The best commercially made (vs craft brewed) was the Koehler beer made in Erie PA--Alas, it went out of business in the late 70s. Narraganset Lager was also good.

Rusty said...

Chip Ahoy said...
Kim asked me why I wasn't coming to bed, what was taking so long, and I answered I picked up a book earlier and cannot put it down.


Should we be worried for Kim?

Ipso Fatso said...

Grain Belt!!!! $1.69 per six pack back in the 70s. God bless cheap American beer.

Burning River out of Cleveland is good, Lagunitas, Three Floyds, Rogue, and there was a Shandy I had this summer that was great and I can't find it on google. My bad.

Craig said...

It's the beer that made Mel Famous walk me.

Toad Trend said...

Craig

Isn't it 'It's the beer that made Mel Famy walk us'???

Or something like that...

Toad Trend said...

Ipso Facto typed

"Burning River out of Cleveland is good"

If you liked that, try their 'Commodore Perry' ale as well. One of my favorites, along with Southern Tier's IPA and 2X IPA.

There's a tag line printed on the Commodore Perry label that says 'Don't give up the sip'.

Tank said...

There are still great billboards and signs in Ireland.

Guinness for Health.

Guinness for Strength.

Guinness for Breakfast.

Once you've had a couple there, you don't need an excuse or a reason.
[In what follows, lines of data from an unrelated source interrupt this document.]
(** C35: a crash while [createSegment] writes the header is not repaired: the file
    stays behind with fewer than sixteen bytes, opening it fails, and so does
    creating the segment again. *)
Theorem torn_header_is_permanent b k :
  0 <= b < 18446744073709551616 ->
  exists w', createSegment b (mkWorld ∅ [NoFault; Fault k]) = (Err ErrIO, w') /\ faults w' = [] /\
    (exists e, openSegment (segmentName b) w' = (Err e, w') /\ (e = ErrEOF \/ e = ErrUnexpectedEOF)) /\
    createSegment b w' = (Err ErrExist, w').
Proof.
  intros Hb. set (n := segmentName b). set (hd := segment_header b).
  set (c := take (k `min` pred (length hd)) hd). set (w' := mkDisk (<[n := c]> (<[n := []]> ∅)) [] ∅).
  assert (Hc : (length c < 16)%nat).
  { pose proof (segment_header_blen b) as Hl. unfold blen in Hl. change segmentHeaderSize with 16 in Hl.
    unfold c, hd. rewrite length_take. lia. }
  exists w'. split.
  { unfold createSegment, mbind, ST_bind, file_OpenExcl, file_WriteAt, next_fault, mkWorld, with_faults. cbn [faults fs durable].
    rewrite lookup_empty. cbn [set_content faults fs durable]. fold n hd. unfold set_content, content. cbn [fs faults durable].
    rewrite lookup_insert_eq. cbn [default from_option id]. fold c. do 3 f_equal.
    change 0 with (blen []). pose proof (splice_end [] [] c) as E. cbn [app] in E. by rewrite E, drop_nil, app_nil_r. }
  split; [done|].
  assert (Hw : fs w' !! n = Some c) by (cbn; by rewrite lookup_insert_eq).
  split.
  - unfold openSegment, mbind, ST_bind, file_Open, file_Reader, next_fault. cbn [faults w']. fold w'. rewrite Hw.
    cbn [faults w']. unfold content. rewrite Hw. cbn [default from_option id]. change (Z.to_nat 0) with 0%nat. rewrite drop_0.
    rewrite take_ge by (change (Z.to_nat segmentHeaderSize) with 16%nat; lia). unfold ReadFull. cbn [rd_bytes rd_fails].
    rewrite (proj2 (Z.leb_gt _ _)) by (unfold blen; change segmentHeaderSize with 16; lia).
    destruct (blen c =? 0); eexists; (split; [done|]); tauto.
  - unfold createSegment, mbind, ST_bind, file_OpenExcl, next_fault. cbn [faults w']. fold w'. fold n. by rewrite Hw.
Qed.

Lemma torn_header_is_permanent_witness : exists w' e,
  createSegment 0 (mkWorld ∅ [NoFault; Fault 7]) = (Err ErrIO, w') /\ openSegment (segmentName 0) w' = (Err e, w').
Proof.
  destruct (torn_header_is_permanent 0 7 ltac:(lia)) as (w' & H1 & _ & (e & H2 & _) & _). by exists w', e.
Defined.

(** A payload that contains, after one byte, the frame of another payload. *)
Definition nested_payload : list byte := x00 :: frame [x51].

(** bytes of a failed append can come back: the record is written, its index
    entry is not, and the append reports the error; a shorter record then takes
    its place, and when the segment is opened again what is left of the failed
    record's payload is read as a record nobody appended. *)
Theorem failed_append_resurfaces :
  exists s0 w0 s1 w1 s2 w2 s3 w3,
    createSegment 0 (mkWorld ∅ []) = (Ok s0, w0) /\
    segment_append nested_payload (mkWorld (fs w0) [NoFault; Fault 0], s0) = (Err ErrIO, (w1, s1)) /\
    segment_append [x52] (w1, s1) = (Ok 0, (w2, s2)) /\ sg_nextOffset s2 = 1 /\
    openSegment (segmentName 0) w2 = (Ok s3, w3) /\ sg_nextOffset s3 = 2 /\
    (segment_read s3 1 w3).1 = Ok [x51].
Proof.
  do 8 eexists. split; [vm_compute; reflexivity|]. split; [vm_compute; reflexivity|].
  split; [vm_compute; reflexivity|]. split; [vm_compute; reflexivity|]. split; [vm_compute; reflexivity|].
  split; vm_compute; reflexivity.
Qed.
Just pull me a pint.

Slainte'

Synova said...

nickle nickel

Bah, no squiggly red lines.

Google at least says, "Hey dufus! Did you mean "nickel?"
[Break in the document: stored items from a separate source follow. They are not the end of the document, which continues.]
(* ===== verification/BrokerLog.v ===== *)
(** * The log: [broker/log/log.go]

    A log is its segments and the group-commit coordinator; its methods run on
    the directory and the log. Between goroutines they are serialised by
    [l.mu] except for the flush, which [GroupCommit.v] treats; here each call
    runs to its end. *)

From stdpp Require Import sorting.
From S2P Require Import Prelude Decimal Bytes Record LogSpec FileSys Index Segment Recovery GroupCommit.

#[local] Opaque segment_header frame PutUint32 PutUint64.

(** ** Data *)

Definition DefaultMaxSegmentBytes : Z := Z.shiftl 64 20.

Abbreviation SyncPolicy := Z (only parsing).

Definition SyncNever : SyncPolicy := 0.

Definition SyncAlways : SyncPolicy := 1.

Definition SyncEveryN : SyncPolicy := 2.

Definition SyncGroup : SyncPolicy := 3.

Definition SyncPolicy_Durable (p : SyncPolicy) : bool := (p =? SyncAlways) || (p =? SyncGroup).

Definition SyncPolicy_String (p : SyncPolicy) : string :=
  if p =? SyncNever then "SyncNever"
  else if p =? SyncAlways then "SyncAlways"
  else if p =? SyncEveryN then "SyncEveryN"
  else if p =? SyncGroup then "SyncGroup"
  else "unknown sync policy".

Record Options : Type := mkOptions {
  op_MaxSegmentBytes : Z;
  op_Sync : SyncPolicy;
  op_SyncEveryNRecords : Z
}.

Definition DefaultSyncEveryNRecords : Z := 100.

Record Log : Type := mkLog {
  lg_opts : Options;
  lg_segments : list segment;
  lg_sinceSync : Z;
  lg_seq : Z;
  lg_syncer : syncCoordinator log_err
}.

(** ** strings and strconv *)

Fixpoint HasSuffix (s suffix : string) : bool :=
  if decide (s = suffix) then true
  else match s with
       | EmptyString => false
       | String _ r => HasSuffix r suffix
       end.

(** [strconv.ParseUint s 10 64] *)
Definition ParseUint (s : string) : res log_err Z :=
  if bool_decide (s = ""%string) || negb (str_all is_digit s) then Err ErrBadName
  else if dec_value s <? 18446744073709551616 then Ok (dec_value s)
  else Err ErrBadName.

(** ** Opening *)

Fixpoint segment_offsets (names : list string) : res log_err (list Z) :=
  match names with
  | [] => Ok []
  | name :: names =>
      if negb (HasSuffix name ".log") then segment_offsets names
      else
        base ← ParseUint (TrimSuffix name ".log");
        offsets ← segment_offsets names;
        mret (base :: offsets)
  end.

Definition listSegmentOffsets : ST World log_err (list Z) :=
  names ← ReadDir;
  offsets ← st_lift (segment_offsets names);
  mret (merge_sort Z.le offsets).

(** The loop over the base offsets; on an error the segments opened so far are
    returned too, for [Close]. *)
Fixpoint open_segments (offsets : list Z) (opened : list segment) (w : World)
    : res log_err (list segment) * list segment * World :=
  match offsets with
  | [] => (Ok opened, opened, w)
  | base :: offsets =>
      match openSegment (segmentName base) w with
      | (Err e, w) => (Err e, opened, w)
      | (Ok s, w) => open_segments offsets (opened ++ [s]) w
      end
  end.

(** [Close] goes on after an error and reports the first. *)
Fixpoint close_segments (ss : list segment) (firstErr : option log_err) (w : World) : option log_err * World :=
  match ss with
  | [] => (firstErr, w)
  | s :: ss =>
      let '(r, w) := segment_close s w in
      close_segments ss (match r, firstErr with Err e, None => Some e | _, _ => firstErr end) w
  end.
Nickle is a numerically oriented programming language and a European woodpecker.



Dante said...

I remember my first beer ever, at twelve, was a small can of Schlitz Malt liquor. I distinctly remember how amazingly good it tasted. It was amazing, from the very first sip.

Now, yes, Anchor Steam, Guiness Stout (be careful!), and Sierra Nevada, though it seems lately it has more of a taste of grapefruit. These are my personal favorites too.

Bob Ellison said...

I third on Sierra Nevada (though one will do for me).

Interesting trivia: what's one of the most low-alcohol, low-carb beers you can drink?

...
...
...

Wait for it...think...

...

Guinness.

Tim said...

Patrick said...

"Tim, I certainly hope your Niners don't choose to falter this weekend. Things are always better here when the Vikings lose. Shouldn't be much of a game, though.

I sure would like to see a rematch with the Niners and GB in January. Different results, of course. Should be an interesting season."


Well, I hope they don't falter too! It's a long season, it's hard to go undefeated, and I think it's actually better not too - but ideally, this team would lose to a weak AFC team rather than a strong NFC team - so I'm (projecting here...lol!) thinking that December 9 at home against the Dolphins would be best.

Actually, I kid. Harbaugh will not let his team go flat, and they should be in good shape before the re-match of last year's NFC Championship Game on October 13 at the 'Stick. After that game (which they could very well lose, of course), who knows what happens? Injuries matter, and are unpredictable.

Tim said...

"You and I could share a beer anytime - those are all my personal favorites."

Excellent.

Common ground.

It's a start!

Calypso Facto said...

Little Sumpin'

A good choice, MM. First had in San Jose, but also picked up a 6 at Jenny St. Market. Not as hoppy as some of the other Lagunitas.

Shawn Levasseur said...

In case of emergency, break glass.

ken in tx said...

Pabst changed their recipe quite dramatically in the late 60s. It was my favorite brew then but I noticed all of a sudden every time I drank one, my head stopped up and I could not breath through my nose for about 30 minutes. I had to find a new favorite. I like Highland Oatmeal Porter from Asheville NC nowadays.